**Collected data**
——
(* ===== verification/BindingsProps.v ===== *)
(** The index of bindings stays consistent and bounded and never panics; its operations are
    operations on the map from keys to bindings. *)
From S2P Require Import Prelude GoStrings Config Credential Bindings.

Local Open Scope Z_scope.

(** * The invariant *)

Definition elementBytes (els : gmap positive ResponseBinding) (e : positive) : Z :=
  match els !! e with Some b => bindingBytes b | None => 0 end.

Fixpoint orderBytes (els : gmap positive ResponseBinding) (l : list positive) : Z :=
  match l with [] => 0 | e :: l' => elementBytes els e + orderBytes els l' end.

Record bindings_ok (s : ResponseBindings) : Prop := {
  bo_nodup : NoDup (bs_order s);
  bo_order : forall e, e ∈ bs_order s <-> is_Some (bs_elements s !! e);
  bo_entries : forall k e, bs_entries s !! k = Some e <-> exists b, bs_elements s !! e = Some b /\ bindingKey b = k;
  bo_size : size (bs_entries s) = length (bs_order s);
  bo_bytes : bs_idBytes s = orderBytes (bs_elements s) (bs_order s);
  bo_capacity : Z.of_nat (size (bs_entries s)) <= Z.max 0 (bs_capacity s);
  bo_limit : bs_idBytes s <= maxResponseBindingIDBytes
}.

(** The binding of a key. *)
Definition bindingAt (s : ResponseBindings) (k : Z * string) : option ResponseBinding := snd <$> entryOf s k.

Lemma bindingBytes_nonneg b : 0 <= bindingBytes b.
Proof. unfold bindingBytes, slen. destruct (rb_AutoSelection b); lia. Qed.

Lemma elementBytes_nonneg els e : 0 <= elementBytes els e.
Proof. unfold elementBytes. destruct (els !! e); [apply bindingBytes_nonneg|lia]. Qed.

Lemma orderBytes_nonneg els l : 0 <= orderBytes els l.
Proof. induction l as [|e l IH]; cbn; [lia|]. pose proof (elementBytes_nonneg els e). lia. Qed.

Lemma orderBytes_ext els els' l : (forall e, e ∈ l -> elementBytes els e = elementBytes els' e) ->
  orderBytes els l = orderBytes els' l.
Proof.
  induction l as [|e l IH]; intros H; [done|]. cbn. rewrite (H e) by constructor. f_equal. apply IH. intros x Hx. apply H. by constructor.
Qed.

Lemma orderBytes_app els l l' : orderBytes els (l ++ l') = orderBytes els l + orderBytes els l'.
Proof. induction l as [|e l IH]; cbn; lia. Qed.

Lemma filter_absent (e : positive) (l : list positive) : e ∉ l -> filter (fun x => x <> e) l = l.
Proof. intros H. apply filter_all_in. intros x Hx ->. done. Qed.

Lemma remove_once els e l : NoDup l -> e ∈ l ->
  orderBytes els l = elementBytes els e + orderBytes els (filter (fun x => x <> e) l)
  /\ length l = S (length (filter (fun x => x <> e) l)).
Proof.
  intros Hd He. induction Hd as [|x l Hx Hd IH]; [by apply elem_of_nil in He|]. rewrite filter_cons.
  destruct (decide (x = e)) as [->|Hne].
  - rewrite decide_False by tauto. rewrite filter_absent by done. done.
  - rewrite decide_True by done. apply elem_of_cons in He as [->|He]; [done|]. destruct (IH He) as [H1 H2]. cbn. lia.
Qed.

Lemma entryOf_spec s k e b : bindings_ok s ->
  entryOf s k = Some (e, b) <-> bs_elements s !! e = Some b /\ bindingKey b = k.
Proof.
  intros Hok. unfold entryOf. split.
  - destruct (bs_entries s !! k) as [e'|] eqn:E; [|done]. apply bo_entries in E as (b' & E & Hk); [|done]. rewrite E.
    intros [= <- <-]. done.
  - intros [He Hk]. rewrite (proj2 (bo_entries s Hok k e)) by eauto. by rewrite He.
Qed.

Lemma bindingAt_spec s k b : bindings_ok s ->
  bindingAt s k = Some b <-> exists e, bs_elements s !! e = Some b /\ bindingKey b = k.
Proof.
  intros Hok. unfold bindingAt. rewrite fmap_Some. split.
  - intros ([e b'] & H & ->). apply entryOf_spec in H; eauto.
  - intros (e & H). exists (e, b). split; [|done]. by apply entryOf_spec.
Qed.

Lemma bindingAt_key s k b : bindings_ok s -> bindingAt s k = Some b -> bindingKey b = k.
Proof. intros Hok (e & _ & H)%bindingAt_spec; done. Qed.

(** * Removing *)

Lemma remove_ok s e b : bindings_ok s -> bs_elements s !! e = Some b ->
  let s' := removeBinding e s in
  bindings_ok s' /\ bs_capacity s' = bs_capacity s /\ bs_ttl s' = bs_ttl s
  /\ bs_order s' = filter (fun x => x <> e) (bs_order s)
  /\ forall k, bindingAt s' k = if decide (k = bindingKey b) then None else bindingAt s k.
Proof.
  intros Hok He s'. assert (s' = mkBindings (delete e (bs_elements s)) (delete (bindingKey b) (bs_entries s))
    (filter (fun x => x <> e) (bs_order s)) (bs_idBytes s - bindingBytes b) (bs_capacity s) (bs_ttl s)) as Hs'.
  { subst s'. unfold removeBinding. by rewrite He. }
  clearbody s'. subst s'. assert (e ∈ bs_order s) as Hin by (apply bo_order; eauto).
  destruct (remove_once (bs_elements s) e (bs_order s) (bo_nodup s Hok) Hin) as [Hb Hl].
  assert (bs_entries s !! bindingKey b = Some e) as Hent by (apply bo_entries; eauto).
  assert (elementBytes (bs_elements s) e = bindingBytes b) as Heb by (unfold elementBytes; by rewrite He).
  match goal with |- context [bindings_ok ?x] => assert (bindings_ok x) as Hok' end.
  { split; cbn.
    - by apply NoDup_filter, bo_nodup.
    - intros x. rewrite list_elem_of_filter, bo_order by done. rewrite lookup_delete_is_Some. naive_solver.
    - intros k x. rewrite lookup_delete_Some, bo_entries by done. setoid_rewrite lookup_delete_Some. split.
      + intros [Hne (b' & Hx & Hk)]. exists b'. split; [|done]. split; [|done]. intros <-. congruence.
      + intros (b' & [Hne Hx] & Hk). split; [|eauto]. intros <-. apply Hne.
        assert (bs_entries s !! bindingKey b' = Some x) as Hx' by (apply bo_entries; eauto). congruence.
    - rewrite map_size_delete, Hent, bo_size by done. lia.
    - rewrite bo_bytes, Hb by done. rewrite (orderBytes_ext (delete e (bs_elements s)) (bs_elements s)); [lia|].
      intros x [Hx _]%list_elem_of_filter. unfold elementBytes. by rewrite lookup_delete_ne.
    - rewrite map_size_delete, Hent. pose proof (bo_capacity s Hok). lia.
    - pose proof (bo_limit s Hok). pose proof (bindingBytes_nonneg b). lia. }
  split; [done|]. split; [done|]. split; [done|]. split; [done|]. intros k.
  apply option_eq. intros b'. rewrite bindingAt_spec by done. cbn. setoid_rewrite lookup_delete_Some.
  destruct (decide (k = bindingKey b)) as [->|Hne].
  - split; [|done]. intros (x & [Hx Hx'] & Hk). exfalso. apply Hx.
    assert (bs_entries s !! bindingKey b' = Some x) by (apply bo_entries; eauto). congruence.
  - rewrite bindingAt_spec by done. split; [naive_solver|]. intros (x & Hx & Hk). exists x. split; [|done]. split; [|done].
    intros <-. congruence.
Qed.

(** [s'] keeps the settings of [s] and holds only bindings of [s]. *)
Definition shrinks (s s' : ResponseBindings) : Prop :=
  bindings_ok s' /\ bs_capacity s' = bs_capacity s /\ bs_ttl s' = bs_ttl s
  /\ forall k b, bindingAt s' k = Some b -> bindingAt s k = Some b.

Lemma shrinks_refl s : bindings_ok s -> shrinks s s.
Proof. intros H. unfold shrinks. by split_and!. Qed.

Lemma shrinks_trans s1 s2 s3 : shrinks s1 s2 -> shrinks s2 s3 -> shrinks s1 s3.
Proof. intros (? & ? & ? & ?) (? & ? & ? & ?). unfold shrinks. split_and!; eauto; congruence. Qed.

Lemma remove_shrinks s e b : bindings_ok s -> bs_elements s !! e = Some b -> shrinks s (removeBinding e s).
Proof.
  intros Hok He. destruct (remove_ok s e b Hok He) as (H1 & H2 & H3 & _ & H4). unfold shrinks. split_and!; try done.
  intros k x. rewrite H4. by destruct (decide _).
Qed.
——
**Task description**
Only lines containing the string "pose" are needed. Pull each of them out of the records above.

**Answer**
Proof. induction l as [|e l IH]; cbn; [lia|]. pose proof (elementBytes_nonneg els e). lia. Qed.
    - rewrite map_size_delete, Hent. pose proof (bo_capacity s Hok). lia.
    - pose proof (bo_limit s Hok). pose proof (bindingBytes_nonneg b). lia. }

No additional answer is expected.